A scuffle ensued to get his car keys, when another motorist stopped to find out why three uniformed men of the Federal Road Safety Corps (FRSC) would be right on the highway in such an untoward position while other civilians, especially commercial motorcyclists looked on in amusement.

“Why are doing this on the highway,” the motorist asked.

“He is resisting arrest, sir,” they chorused.

“Oga, I am not resisting arrest, they….,” the car owner, who had now stepped out of the car and pocketed his car key, started to say.

“Shut up! Am I talking to you?, the motorist bellowed.

The driver would not give up. “Oga, I was trying to give a lift to two ladies and I did not even do it and drove off and they chased me here,” he insisted on saying.

“Is that so? Just like that?”, the motorist asked.

“Yes, sir!” he said, “I was even trying to identify myself as a force man and they didn’t listen to me…”

“You are a force man?”

“Yes, sir!”

“When we asked him for his ID card he refused to show us,” the FRSC team leader said.

This was getting more complicated for the motorist.

He invited the driver nearer to him, and asked, “Where do you work?

“Nigeria Air Force, sir!”

“Where is your ID card”? Something was just not right. An airman or officer cannot allow himself to be harassed the way he was before showing his card, the motorist thought.

The driver flashed a card. The motorist, a former barrack boy thought the ID he saw was that of the Nigerian Army and not the Air Force.

“Give me the card, let me see.”

The driver refused.

Now he was angry. If this man thinks I can get him out of the logjam, why is he hiding his card? He pulled a bluff.

“If you don’t hand that card over to me, I will engage you with these road safety officials and call military men down here now!”

The bluff worked. The man handed over the card. A real military man would not fall that easily, the motorist thought. Boom! It was actually a Nigerian Army ID.
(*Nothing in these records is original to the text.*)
(* ===== verification/Reconcile.v ===== *)
(** Reconciling hosts with EC2 (internal/compute/reconcile.go, and
    [endSpotRequest] of fleet_actuator.go): the end of a host whose instance is
    gone or must end, and of instances and Spot requests no live host records.

    A host is judged by the row read before EC2 was asked; every write is
    guarded by the phase that row had.  [clock] is Go's clock, [now] the
    database's. *)

From S2P Require Import Prelude Capacity Catalog GoLib Billing Policy Placement Offers Cover Fleet Hosts HostSql Cooldowns Sessions Actuator.

Definition serviceLostAfter : Z := 5 * minute.
Definition launchGrace : Z := 2 * minute.
Definition stopStuck : Z := 3 * providerDeadline.

(** [observedInstance]: the state EC2 reports, the host its tag names and
    when EC2 last started it. *)
Record observedInstance := mkObserved { ob_state : InstanceState; ob_host : option HostID; ob_started : Z }.

(** [FleetHostsInRegion]. *)
Definition FleetHostsInRegion (region : string) (connection : option uuid) (t : hosts) : list (HostID * HostRow) :=
  sort_by (fun a b => Z.compare a.1 b.1) (List.filter (fun r =>
    (hr_provider r.2 == ProviderAWS) && (hr_region r.2 == region) && (hr_connection r.2 == connection) &&
    (hr_phase r.2 != PhaseDeleted) && (hr_phase r.2 != PhaseFailed) && (hr_phase r.2 != PhaseRequested)) (map_to_list t)).

(** ** Judging one host *)

Inductive verdict :=
  | Leave
  | Gone (failure : option Failure) (message : string)
  | End_ (failure : Failure) (message : string)
  | Boot.

Section Judge.
Context (BootTimeout clock : Z).

(** [time.Since]. *)
Definition since (t : Z) : Z := time_sub clock t.

Definition o_gone (o : option observedInstance) : bool :=
  match o with
  | None => true
  | Some o => (ob_state o == InstanceTerminated) || (ob_state o == InstanceShuttingDown)
  end.

Definition o_stopped (o : option observedInstance) : bool :=
  match o with
  | None => false
  | Some o => (ob_state o == InstanceStopped) || (ob_state o == InstanceStopping)
  end.

(** When EC2 last started it; the zero time for one EC2 does not list. *)
Definition o_started (o : option observedInstance) : Z := match o with Some o => ob_started o | None => 0 end.

Definition in_state (o : option observedInstance) (st : InstanceState) : bool :=
  match o with Some o => ob_state o == st | None => false end.

Definition not_listed_yet (h : HostRow) (o : option observedInstance) : bool :=
  negb (is_set o) && (hr_phase h != PhaseTerminating) &&
  match hr_launched_at h with Some l => since l <? launchGrace | None => false end.

(** The judgement of a host in a reserve phase whose instance is there. *)
Definition judge_reserve (h : HostRow) (o : option observedInstance) : verdict :=
  let stopped := o_stopped o in
  match hr_phase h with
  | PhaseStopping =>
      if in_state o InstanceStopped then Leave
      else if stopped then
        match hr_stop_requested_at h with
        | Some r => if since r >? stopStuck then End_ FailureUnknown "The reserve did not stop in time" else Leave
        | None => Leave
        end
      else if since (hr_phase_at h) >? BootTimeout + providerDeadline then End_ FailureUnknown "The reserve did not stop in time"
      else Leave
  | PhaseResuming =>
      if is_set o && negb stopped then
        if since (o_started o) >? BootTimeout then End_ FailureBootstrapTimedOut "The reserve did not resume in time" else Leave
      else if since (hr_phase_at h) >? BootTimeout + providerDeadline
      then End_ FailureBootstrapTimedOut "The reserve did not resume in time"
      else Leave
  | PhaseStopped =>
      if negb stopped && (since (o_started o) >? BootTimeout) then End_ FailureUnknown "The reserve started without a resume"
      else Leave
  | _ => Leave
  end.

(** The judgement of any other host whose instance is there. *)
Definition judge_serving (h : HostRow) (o : option observedInstance) : verdict :=
  let updating := match hr_updating_until h with Some u => clock <? u | None => false end in
  if o_stopped o then End_ FailureProviderStopped "The provider stopped the instance"
  else if ((hr_phase h == PhaseProvisioning) || (hr_phase h == PhaseBooting)) &&
          match hr_launched_at h with Some l => since l >? BootTimeout | None => false end
  then End_ FailureBootstrapTimedOut "The instance did not enroll in time"
  else if (hr_phase h == PhaseJoining) && (since (hr_phase_at h) >? BootTimeout)
  then End_ FailureEnrollment "The agent enrolled but never opened a session"
  else if (hr_phase h == PhaseProvisioning) && in_state o InstanceRunning then Boot
  else if (hr_phase h == PhaseReady) && (hr_state h == HostLost) && negb updating &&
          match hr_last_seen_at h with Some l => since l >? serviceLostAfter | None => false end
  then End_ FailureServiceLost "The agent stopped reporting"
  else Leave.

(** The switch of [reconcileRegion]. *)
Definition judge (h : HostRow) (o : option observedInstance) : verdict :=
  if not_listed_yet h o then Leave
  else if hr_phase h == PhaseTerminating then
    if o_gone o then Gone (hr_failure h) (hr_phase_message h) else Leave
  else if o_gone o then
    if is_set (hr_interruption_at h) then Gone None "" else Gone (Some FailureProviderGone) "The provider terminated the instance"
  else if (hr_phase h == PhaseStopping) || (hr_phase h == PhaseStopped) || (hr_phase h == PhaseResuming) then judge_reserve h o
  else judge_serving h o.

End Judge.

(** ** Writing the judgement *)

Section Writes.
Context `{!HostContainers}.

Definition tables : Type := hosts * containers.

(** A guarded write that stops the host's containers when it took the row. *)
Definition end_with (id : HostID) (f : hosts -> hosts * Z) (why : string) (d : tables) : go host_error tables :=
  let r := f d.1 in
  if r.2 =? 0 then Ret d else cs <-! asked (StopHostContainers id why d.2); Ret (r.1, cs).

Definition endHost (id : HostID) (from : Phase) (failure : Failure) (message : string) (now : Z) (d : tables) : go host_error tables :=
  _ <-! transition from PhaseTerminating;
  end_with id (EndHost id from failure message now) "the host's instance is ending" d.

Definition hostGone (id : HostID) (from : Phase) (failure : option Failure) (message : string) (now : Z) (d : tables) :
    go host_error tables :=
  match failure with
  | None =>
      _ <-! transition from PhaseDeleted;
      end_with id (MarkHostDeleted id from now) "the host's instance is gone" d
  | Some f =>
      _ <-! transition from PhaseFailed;
      end_with id (FailHost id from f message now) "the host's instance is gone" d
  end.

(** One host of [reconcileRegion]; an error is logged. *)
Definition reconcile_host (BootTimeout clock now : Z) (o : option observedInstance) (id : HostID) (h : HostRow) (d : tables) :
    go host_error tables :=
  if negb (is_set (hr_instance_id h)) then Ret d
  else match judge BootTimeout clock h o with
  | Leave => Ret d
  | Gone failure message => hostGone id (hr_phase h) failure message now d
  | End_ failure message => endHost id (hr_phase h) failure message now d
  | Boot => r <-! changePhase id PhaseProvisioning PhaseBooting now d.1; Ret (r.1, d.2)
  end.

End Writes.

(** ** Orphans *)

(** [LiveHosts] of one tag: what a live host records. *)
Definition LiveHost (t : hosts) (id : HostID) : option HostRow :=
  h ← t !! id; if (hr_phase h != PhaseDeleted) && (hr_phase h != PhaseFailed) then Some h else None.

(** A live host keeps what it records, or anything while it records none. *)
Definition keeps (recorded : option string) (thing : string) : bool :=
  match recorded with None => true | Some r => r == thing end.

(** Whether [reconcileRegion] terminates an observed instance: [wanted] are
    the instances of the hosts read first, [t] the table read after EC2
    listed. *)
Definition orphan (wanted : list string) (t : hosts) (instance : string) (o : observedInstance) : bool :=
  negb (bool_decide (instance ∈ wanted)) && negb (o_gone (Some o)) &&
  negb match ob_host o ≫= LiveHost t with Some h => keeps (hr_instance_id h) instance | None => false end.

(** The instances [reconcileRegion] ends. *)
Definition orphans (region_hosts : list (HostID * HostRow)) (observed : list (string * observedInstance)) (t : hosts) : list string :=
  let wanted := omap (fun r => hr_instance_id r.2) region_hosts in
  map fst (List.filter (fun io => orphan wanted t io.1 io.2) observed).

(** [cancelOrphanSpotRequests]: the requests it ends, of those EC2 can still
    launch from, each with the host its tag names. *)
Definition orphan_requests (requests : list (string * option HostID)) (t : hosts) : list string :=
  map fst (List.filter (fun r =>
    negb match r.2 ≫= LiveHost t with Some h => keeps (hr_spot_request_id h) r.1 | None => false end) requests).

(** ** Ending a persistent Spot request *)

Inductive SpotState := SpotOpen | SpotActive | SpotDisabled | SpotCancelled | SpotClosed | SpotFailed.

Definition can_launch (s : SpotState) : bool :=
  match s with SpotOpen | SpotActive | SpotDisabled => true | SpotCancelled | SpotClosed | SpotFailed => false end.

Inductive spot_call := CallCancel (request : string) | CallEnd (instances : list string).

(** An instance of a request: its id, the request EC2 names and its state. *)
Definition spot_instance : Type := string * string * option InstanceState.

Definition live_state (s : option InstanceState) : bool :=
  match s with Some InstanceTerminated | Some InstanceShuttingDown | None => false | Some _ => true end.

Section Spot.
(** EC2's answers: the request described, the cancel, the instances listed
    and the terminate. *)
Context (described : aws_error + list (string * SpotState)) (cancel : option aws_error)
  (listed : aws_error + list spot_instance) (terminated : option aws_error).

Definition request_missing : string := "InvalidSpotInstanceRequestID.NotFound".

(** The request's end: the calls made and whether it cannot launch any more. *)
Definition end_request (request : string) : list spot_call * bool :=
  match described with
  | inl e => ([], awsCode e == request_missing)
  | inr [(r, st)] =>
      if r != request then ([], false)
      else if can_launch st then
        ([CallCancel request], match cancel with None => true | Some e => awsCode e == request_missing end)
      else ([], true)
  | inr _ => ([], false)
  end.

(** The end of what it launched; [None] when EC2 answers about another
    request or not at all. *)
Definition end_instances (request : string) : list spot_call * bool :=
  match listed with
  | inl _ => ([], false)
  | inr l =>
      if existsb (fun i => i.1.2 != request) l then ([], false)
      else match map (fun i => i.1.1) (List.filter (fun i => live_state i.2) l) with
      | [] => ([], true)
      | live => ([CallEnd live], match terminated with None => true | Some e => awsCode e == "InvalidInstanceID.NotFound" end)
      end
  end.

(** [endSpotRequest]: the calls in order, and whether it returned no error. *)
Definition endSpotRequest (request : string) : list spot_call * bool :=
  let '(calls, ended) := end_request request in
  if ended then let '(more, ok) := end_instances request in (calls ++ more, ok) else (calls, false).

(** [terminate]: [request] is the persistent request that launched the
    instance, if any. *)
Definition terminate (request : option string) (instance : string) : list spot_call * bool :=
  match request with
  | Some r => endSpotRequest r
  | None =>
      ([CallEnd [instance]], match terminated with None => true | Some e => awsCode e == "InvalidInstanceID.NotFound" end)
  end.

End Spot.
“But you told me you are Air Force nah,”

“No, sir, I said Nigerian Army,”

“What? You said Nigerian Air Force!”

He denied it flatly.

The motorist turned to the FRSC officials to corroborate. They said they did not hear his first response.

Again, the motorist was confused, paused a while, and something from his days in the barracks popped into his mind.
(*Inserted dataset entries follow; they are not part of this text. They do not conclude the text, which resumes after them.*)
(** What [RunInstances] answered, written. *)
Definition record_launch (id : HostID) (h : HostRow) (a : account) (subnet : Subnet) (i : launched) (s : launch_state) : launch_outcome :=
  let opts := launchOptionsFor h in
  let zoneID := if ln_Zone i != sn_Zone subnet then "" else sn_ZoneID subnet in
  let r := RecordLaunch id (token_of h)
    (mkLaunch (ln_InstanceID i) (ln_Zone i) zoneID (at_authorization a)
       (if at_nodeRole a == "" then None else Some (at_nodeRole a)) (persistentRequest opts i) (ln_Image i) (lo_hibernate opts))
    now (ls_hosts s) in
  if r.2 =? 0 then no_start (s <| ls_hosts := r.1 |>)
  else
    let pools := match hr_market h with
                 | Some m => ClearCooldown (owner_of h) (hr_region h) (sn_ZoneID subnet) (hr_instance_type h) m (cl_pools (ls_cool s))
                 | None => cl_pools (ls_cool s)
                 end in
    (s <| ls_hosts := r.1 |> <| ls_cool := mkCoolDB pools (cl_quotas (ls_cool s)) |>, inl true).

(** [launchHost]. *)
Definition launchHost (id : HostID) (h : HostRow) (s : launch_state) : launch_outcome :=
  let fails message := no_start (failLaunch id h FailureUnknown message None s) in
  match launchTarget h with
  | inl e => fails e
  | inr (a, network) =>
      if negb published then fails "no agent release is published"
      else match subnetFor network (hr_zone h) id with
      | None => fails (String.append "no subnet in " (String.append (hr_region h) (String.append " " (hr_zone h))))
      | Some subnet =>
          match nodeImage (hr_region h) (hr_gpu_count h >? 0) with
          | None => fails (String.append "no node image for " (hr_region h))
          | Some _ =>
              match share h with
              | Some e =>
                  if accessDenied e || HasPrefix (awsCode e) "InvalidAMI"
                  then fails (String.append "share node image: " (describeAWSError e)) else no_start s
              | None =>
                  let s := s <| ls_runs := ls_runs s ++ [(id, hr_region h, sn_ZoneID subnet, hr_instance_type h)] |> in
                  match run h subnet with
                  | inr i => record_launch id h a subnet i s
                  | inl e =>
                      let code := awsCode e in
                      if capacityRefusal code then (s, inr (mkRefusal e (sn_ZoneID subnet)))
                      else if HasPrefix code "InvalidParameter" || (code == "UnauthorizedOperation")
                      then no_start (failLaunch id h FailureUnknown (describeAWSError e) (Some (mkPoolCool "" false)) s)
                      else if hr_launch_attempts h >=? maxLaunchAttempts
                      then no_start (failLaunch id h FailureUnknown (describeAWSError e) None s)
                      else no_start s
                  end
              end
          end
      end
  end.

(** The claim's copy of the row in the next pool. *)
Definition moved_row (h : HostRow) (next : FleetOffer) : HostRow :=
  h <| hr_region := o_Region next |> <| hr_zone := o_Zone next |> <| hr_instance_type := t_Name (o_Type next) |>
    <| hr_launch_pools := hr_launch_pools h + 1 |>.

Definition count_quota (next : FleetOffer) (i : OfferInputs) : OfferInputs :=
  with_QuotaUsed i (<[o_Quota next := default 0 (QuotaUsed i !! o_Quota next) + VCPUs (o_Type next)]> (QuotaUsed i)).

(** [launchPools]: [left] pools may still be tried this pass, and [i] are the
    inputs the walk read at its first refusal. *)
Fixpoint launchPools (left : nat) (id : HostID) (h : HostRow) (i : option OfferInputs) (s : launch_state) : launch_state * bool :=
  match left with
  | O => (s, false)
  | S left' =>
      match launchHost id h s with
      | (s, inl started) => (s, started)
      | (s, inr refusal) =>
          let cool := refusal_cooldown refusal in
          let message := refusal_message refusal in
          let fails := (failLaunch id h (refusal_failure refusal) message (Some cool) s, false) in
          if is_set (hr_replaces h) then fails
          else match (match i with Some i => Some i | None => if is_set (hr_market h) then poolInputs h else None end) with
          | None => if is_set (hr_market h) then (s, false) else fails
          | Some i =>
              match nextPool p (fun r gpu => is_set (nodeImage r gpu)) (owner_of h) h (waiters id) cool cooldown now (cl_pools (ls_cool s)) i with
              | (_, None) => fails
              | (i, Some next) =>
                  let lease := if (left' =? 0)%nat then 0 else actionLease in
                  let '(s, moved) := movePool id h next message cool lease s in
                  if negb moved || (left' =? 0)%nat then (s, false)
                  else launchPools left' id (moved_row h next) (Some (count_quota next i)) s
              end
          end
      end
  end.

(** [launch]. *)
Definition launch (id : HostID) (h : HostRow) (s : launch_state) : launch_state * bool := launchPools passPools id h None s.

End Launch.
Calmly he asked the man for his service number. The man got lost. He asked again. The man began staring in different directions. He was a fake army man!

The motorist asked him to give his car key to the road safety officials adding, “You are finished today. You, a bloody civilian intimidating federal government officials with a fake claim. You are done for.”
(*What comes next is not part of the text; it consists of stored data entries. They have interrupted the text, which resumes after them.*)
Lemma failLaunch_stmts id h failure message cool s :
  stmts cs (ls_hosts s) (ls_hosts (failLaunch uuid_text cooldown now id h failure message cool s)).
Proof.
  unfold failLaunch. destruct cool, (hr_replaces h); destruct s.
  1: eapply stmts_snoc; [|apply st_RefuseRightsize]. all: apply stmts_one, st_FailLaunch.
Qed.

Lemma launchHost_stmts id h s :
  stmts cs (ls_hosts s) (ls_hosts (launchHost uuid_text cooldown account_of published nodeImage share run now id h s).1).
Proof.
  unfold launchHost, no_start. destruct (launchTarget account_of h) as [e|[a n]]; [apply failLaunch_stmts|].
  destruct published; [|apply failLaunch_stmts]. cbn [negb]. destruct (subnetFor n (hr_zone h) id) as [subnet|]; [|apply failLaunch_stmts].
  destruct (nodeImage _ _); [|apply failLaunch_stmts]. destruct (share h) as [e|].
  { destruct (_ || _); [apply failLaunch_stmts|done]. }
  set (s' := s <| ls_runs := _ |>). assert (E : ls_hosts s' = ls_hosts s) by by destruct s. rewrite <- E. clearbody s'.
  destruct (run h subnet) as [e|i].
  - cbv zeta. destruct (capacityRefusal _); [done|]. destruct (_ || _); [apply failLaunch_stmts|].
    destruct (_ >=? _); [apply failLaunch_stmts|done].
  - unfold record_launch, no_start. cbv zeta. destruct (_ =? 0); destruct s'; apply stmts_one, st_RecordLaunch.
Qed.

Lemma movePool_stmts id h next message cool lease s :
  stmts cs (ls_hosts s) (ls_hosts (movePool uuid_text cooldown now id h next message cool lease s).1).
Proof. unfold movePool. destruct s. apply stmts_one, st_MoveLaunchPool. Qed.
He directed the FRSC officials to move the car off the road, moved forward, parked under a tree, and stepped out. He walked back to FRSC officials who were now in a fresh dilemma as the driver appeared to begin pleading with them to save him.

He knew his latest offence was far bigger than the earlier, and appeared ready to go with the road safety officials than with the army.

The motorist began working his phone to reach any army officer he could remember, while the driver began shivering at his side. He reached someone and narrated what transpired.

“Please get him to the nearest police station and hand him over,” the man at the other end said.

“No, I won’t. I don’t trust them, they will release this man back to the streets,” the FRSC officials and the men heard him say. The driver became frenetic in his pleas, while the team leader asked the motorist for a discussion away from the group.

“Sir, we did not chase this man here because he was trying to pick passengers. We chased him down because his car has a Nigerian registration number in front and a foreign one behind,” he said.

“What!!!?”, he shouted, while looking at the front registration number and moving towards the car. He took a photo with his phone. He moved to the back and saw a foreign number. He cast a mean look at the driver, took another photo, and walked back towards the driver.

“Please forgive me,” the driver pleaded.

“I will not!” You lied, you have been carrying a fake military ID card, and you are driving a car with two different registration numbers. You are a criminal of the highest order, you are a terrorist. I will make sure you don’t escape!”

“Now, stand still, I will take your photo and escalate. And from now on, answer all my questions truthfully, or else, I will make your life miserable in Abuja!”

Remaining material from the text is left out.